> Exercise requirements
Could you copy each line of the entries that contains "generator"?

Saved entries
+===+

(** * FlashT5LENS: the pre-training data pipeline

    A shallow embedding of [src/data/data_collator_pt.py] (the batch
    collator: span masking, sentinel encoding, compaction, segment
    indicators) and of [src/data/pt_data_process.py] (the offline flow
    preprocessor: truncation, packet-order permutation, label arrays),
    followed by the properties the specification states about them.

    numpy arrays are lists, numpy/Python integers are [Z] (narrow dtypes
    with their wrap-around written out), Python floats are IEEE binary64
    values ([spec_float] at precision 53) with the interpreter's rounding
    of every product and quotient, Python exceptions are the [Raise]
    results of an error monad, and the process-global random generator is
    an explicit stream of draws threaded through every randomised call.
    Where the result depends on the NumPy release ([np.ceil] of an
    integer), the release is a field of the configuration. *)

From Stdlib Require Import ZArith QArith Qround Lia String Ascii SpecFloat.
From stdpp Require Import base list.
Local Open Scope Z_scope.

(** ** Exceptions, results and the random stream *)

Inductive exn :=
  | TypeError | ValueError | IndexError | ZeroDivisionError | AssertionError
  | AttributeError | OverflowError.

Inductive result (A : Type) :=
  | Ok (a : A)
  | Raise (e : exn).
Arguments Ok {A} a.
Arguments Raise {A} e.

Definition rbind {A B} (m : result A) (k : A -> result B) : result B :=
  match m with
  | Ok a => k a
  | Raise e => Raise e
  end.

(** The generator behind [np.random]: the draws still to come. *)
Definition rng := list nat.

(** Code that may raise and may consume randomness. *)
Definition M (A : Type) : Type := rng -> result (A * rng).

Definition ret {A} (a : A) : M A := fun g => Ok (a, g).

Definition bind {A B} (m : M A) (k : A -> M B) : M B :=
  fun g => match m g with
           | Ok (a, g') => k a g'
           | Raise e => Raise e
           end.

Definition lift {A} (r : result A) : M A :=
  fun g => match r with
           | Ok a => Ok (a, g)
           | Raise e => Raise e
           end.

Definition raise {A} (e : exn) : M A := fun _ => Raise e.

Notation "x <- m ;; k" := (bind m (fun x => k))
  (at level 100, m at next level, right associativity).
Notation "x <-? m ;; k" := (rbind m (fun x => k))
  (at level 100, m at next level, right associativity).

(** Monadic maps over a list, left to right. *)
Fixpoint rmapM {A B} (f : A -> result B) (l : list A) : result (list B) :=
  match l with
  | [] => Ok []
  | x :: r =>
      y <-? f x ;;
      ys <-? rmapM f r ;;
      Ok (y :: ys)
  end.

Fixpoint mapM {A B} (f : A -> M B) (l : list A) : M (list B) :=
  match l with
  | [] => ret []
  | x :: r =>
      y <- f x ;;
      ys <- mapM f r ;;
      ret (y :: ys)
  end.

(** The same over two lists of one length, as numpy pairs the rows of two
    arrays of one shape. *)
Fixpoint rmapM2 {A B C} (f : A -> B -> result C) (l : list A) (k : list B)
  : result (list C) :=
  match l, k with
  | [], [] => Ok []
  | x :: l', y :: k' =>
      z <-? f x y ;;
      zs <-? rmapM2 f l' k' ;;
      Ok (z :: zs)
  | _, _ => Raise ValueError
  end.

(** One draw below [bound]; an exhausted stream keeps answering 0. *)
Definition draw (bound : nat) (g : rng) : nat * rng :=
  match g with
  | [] => (0%nat, [])
  | x :: g' => ((x mod bound)%nat, g')
  end.

(** [np.random.shuffle]: rearranges its argument; which permutation comes
    out is decided by the stream (each element is put at a drawn place
    among the ones already placed). *)
Fixpoint shuffle {A} (l : list A) (g : rng) : list A * rng :=
  match l with
  | [] => ([], g)
  | x :: r =>
      let '(r', g') := shuffle r g in
      let '(j, g'') := draw (S (length r')) g' in
      (take j r' ++ x :: drop j r', g'')
  end.

(** [np.random.randint(0, high)]. *)
Definition randint (high : Z) : M Z :=
  fun g => if high <=? 0 then Raise ValueError
           else let '(j, g') := draw (Z.to_nat high) g in Ok (Z.of_nat j, g').

(** ** Python floats

    A Python [float] and a numpy [float64] are IEEE 754 binary64 numbers.
    Their arithmetic is the Standard Library's specification of it
    ([SpecFloat] at precision 53 and exponent bound 1024): every operation
    rounds its exact result to the nearest double, ties to even. *)
Definition float : Type := spec_float.

(** The conversion an integer operand of a float operation goes through:
    the nearest double.  numpy integers and the lengths of lists are well
    inside the range of the doubles. *)
Definition of_int (z : Z) : float := binary_normalize 53 1024 z 0 false.


Definition fmul (x y : float) : float := SFmul 53 1024 x y.
Definition fdiv (x y : float) : float := SFdiv 53 1024 x y.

+===+

> Task output
    results of an error monad, and the process-global random generator is
(** The generator behind [np.random]: the draws still to come. *)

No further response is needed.